I hadn't expected they would cut off my arm without telling me why. If they
had asked me before, I could have refused. But seemingly they didn't think,
that my agreement was important. They did not even think it was neccessary
to stun me.

As the knife reaped through my flesh and my bones, all I could perceive was
pain, incredible pain.


When I woke up, I was lying in a hospital bed, Dr Bjesimja standing at the
end of it.

"My arm?" I asked, my voice sounding hoarse.

He shook his head. "We found you too late. But we killed those men."

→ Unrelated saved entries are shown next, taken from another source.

(* ===== verification/PowerSim.v ===== *)
(** * The power manager simulates its list of devices

    Every routine of power.c simulates its abstract operation. *)

From S2P Require Import Prelude Lists Resource Sim Power PowerRep.

Section sims.
Context {W : Type} {env : PowerEnv W}.

Lemma sim_lift {B} (m : M (pw_st W) B) sp :
  (∀ L addrs, links L addrs → sim (rep_at L addrs) m sp) → sim rep m sp.
Proof.
  intros H s a b a' (L&addrs&HL&HR) Hb. destruct (H _ _ HL _ _ _ _ HR Hb) as (s'&Hs&HR').
  exists s'. split; [done|]. by exists L, addrs.
Qed.

Lemma rep_world L addrs s (a : power_abs W) w : rep_at L addrs s a → rep_at L addrs (set_pw_world w s) (set_pa_world w a).
Proof. intros []. by split. Qed.

Lemma power_rep_os L addrs s (a : power_abs W) o : rep_at L addrs s a → rep_at L addrs (set_pw_os o s) (set_pa_os o a).
Proof. intros []. by split. Qed.

Lemma rep_holder L addrs s (a : power_abs W) r h :
  rep_at L addrs s a → holds r h → rep_at L addrs (set_sPowerStateChangeResource r s) (set_pa_holder h a).
Proof. intros [] ?. by split. Qed.

Lemma rep_sys L addrs s (a : power_abs W) x : rep_at L addrs s a → rep_at L addrs (set_eCurrentPowerState x s) (set_pa_sys x a).
Proof. intros []. by split. Qed.

Lemma rep_failed L addrs s (a : power_abs W) x : rep_at L addrs s a → rep_at L addrs (set_eFailedPowerState x s) (set_pa_failed x a).
Proof. intros []. by split. Qed.

Lemma sim_world {B} L addrs (m : M W B) : sim (rep_at L addrs) (world m) (in_world m).
Proof. apply sim_zoom; [by intros s a []|]. intros s a t. apply rep_world. Qed.

Lemma sim_os {B} L addrs (m : M os B) : sim (rep_at (W := W) L addrs) (with_pw_os m) (in_os m).
Proof. apply sim_zoom; [by intros s a []|]. intros s a t. apply power_rep_os. Qed.

Lemma sim_cur L addrs : sim (rep_at L addrs) (gets (eCurrentPowerState (W := W))) (gets pa_sys).
Proof. apply sim_gets. by intros s a []. Qed.

(** The caller's identifier decides whether the lock goes. *)
Lemma sim_PVRSRVPowerUnlock L addrs id : sim (rep_at L addrs) (PVRSRVPowerUnlock (W := W) id) (a_release id).
Proof.
  apply sim_intro. intros s a b a' HR [= <- <-]. unfold PVRSRVPowerUnlock, OSUnlockResource, OSPowerLockUnwrap.
  wp_step. wp_step. wp_step. pose proof (pr_lock _ _ _ _ HR) as Hl.
  destruct (pa_holder a) as [h|] eqn:Hh; unfold holds in Hl; rewrite Hl; cbn.
  - destruct (Z.eqb_spec h id) as [->|Hne].
    + rewrite decide_True by done. wp_step. wp_step. wp_step. cbn. split; [done|]. by apply rep_holder.
    + rewrite decide_False by congruence. wp_step. done.
  - done.
Qed.

(** One attempt. *)
Lemma sim_try L addrs id (k : PVRSRV_ERROR → M (pw_st W) PVRSRV_ERROR) (ks : bool → M (power_abs W) PVRSRV_ERROR) :
  sim (rep_at L addrs) (k PVRSRV_OK) (ks true) → sim rep (k PVRSRV_ERROR_UNABLE_TO_LOCK_RESOURCE) (ks false) → links L addrs →
  ∀ s a b a', rep_at L addrs s a → (ok ← a_take id; ks ok) a = Done b a' →
  ∃ s', (e ← OSLockResource sPowerStateChangeResource set_sPowerStateChangeResource id; k e) s = Done b s' ∧ rep s' a'.
Proof.
  intros Hok Hno HL s a b a' HR Hb. pose proof (pr_lock _ _ _ _ HR) as Hl.
  assert (∀ e s1, OSLockResource sPowerStateChangeResource set_sPowerStateChangeResource id s = Done e s1 →
    (e ← OSLockResource sPowerStateChangeResource set_sPowerStateChangeResource id; k e) s = k e s1) as Hk.
  { intros e s1 He. change (match OSLockResource sPowerStateChangeResource set_sPowerStateChangeResource id s with
      Done e s1 => k e s1 | Fault => Fault | OutOfFuel => OutOfFuel end = k e s1). by rewrite He. }
  change (match a_take id a with Done ok a1 => ks ok a1 | Fault => Fault | OutOfFuel => OutOfFuel end = Done b a') in Hb.
  assert (a_take id a = match pa_holder a with None => Done true (set_pa_holder (Some id) a) | Some _ => Done false a end) as Ht.
  { cbv [a_take mbind M_bind mret M_ret gets modify]. by destruct (pa_holder a). }
  assert (OSLockResource sPowerStateChangeResource set_sPowerStateChangeResource id s =
    match pa_holder a with None => Done PVRSRV_OK (set_sPowerStateChangeResource (mkResource 1 id) s)
    | Some _ => Done PVRSRV_ERROR_UNABLE_TO_LOCK_RESOURCE s end) as Hs.
  { cbv [OSLockResource mbind M_bind mret M_ret get modify]. destruct (pa_holder a); unfold holds in Hl; by rewrite Hl. }
  rewrite Ht in Hb. destruct (pa_holder a) as [h|] eqn:Hh.
  - rewrite (Hk _ _ Hs). eapply Hno; [by exists L, addrs|exact Hb].
  - rewrite (Hk _ _ Hs). edestruct Hok as (s'&Hs'&HR'); [eapply rep_holder; [exact HR|]|exact Hb|]; [done|].
    exists s'. split; [done|]. by exists L, addrs.
Qed.

Context {wait : PowerWait W} {law : PowerWaitLaw env wait}.

Lemma sim_power_lock_loop id : ∀ n, is_u32 (Z.of_nat (S n)) →
  sim rep (power_lock_loop (S n) (id =? ISR_ID) id (Z.of_nat (S n))) (a_poll (S n) id).
Proof.
  induction n as [|n IH]; intros Hn s a b a' (L&addrs&HL&HR) Hb.
  - eapply (sim_try L addrs id (λ e, if is_OK e then mret e else if id =? ISR_ID then mret PVRSRV_ERROR_RETRY
      else power_wait;; if 0 <? u32 (1 - 1) then power_lock_loop 0 (id =? ISR_ID) id (u32 (1 - 1)) else mret e)
      (λ ok : bool, if ok then mret PVRSRV_OK else if id =? ISR_ID then mret PVRSRV_ERROR_RETRY else wait_spec;; a_poll 0 id));
      [apply sim_ret| |exact HL|exact HR|exact Hb].
    cbn [is_OK]. destruct (id =? ISR_ID); [apply sim_ret|]. apply sim_bind; [apply wait_sim|]. intros []. apply sim_ret.
  - eapply (sim_try L addrs id (λ e, if is_OK e then mret e else if id =? ISR_ID then mret PVRSRV_ERROR_RETRY
      else power_wait;; if 0 <? u32 (Z.of_nat (S (S n)) - 1) then power_lock_loop (S n) (id =? ISR_ID) id (u32 (Z.of_nat (S (S n)) - 1)) else mret e)
      (λ ok : bool, if ok then mret PVRSRV_OK else if id =? ISR_ID then mret PVRSRV_ERROR_RETRY else wait_spec;; a_poll (S n) id));
      [apply sim_ret| |exact HL|exact HR|exact Hb].
    cbn [is_OK]. destruct (id =? ISR_ID); [apply sim_ret|]. apply sim_bind; [apply wait_sim|]. intros [].
    assert (u32 (Z.of_nat (S (S n)) - 1) = Z.of_nat (S n)) as -> by (rewrite u32_small; unfold is_u32 in *; lia).
    rewrite (proj2 (Z.ltb_lt 0 (Z.of_nat (S n)))) by lia. apply IH. unfold is_u32 in *. lia.
Qed.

If he was expecting a reaction from me, I must have dissapointed him. I was
too tired, too sick, dizzy from anodynes. But certainly I wouldn't have cried
a tear for them.

"Your ... friend, if he really was your friend, has escaped." he added. I'm
sure he was curious if I would look released or angry about that. But this
time I dissapointed him again, for I was just falling asleep.


Mulder has gone back to the USA, while I'm still in Russia. Yet he doesn't
know, what I had planned to make him see. Maybe he thinks, that this
Tunguska-trip had been a trap I'd set for him, that I deceived him again.

Perhaps one day I'll make a new attempt to tell him about the coming invasion.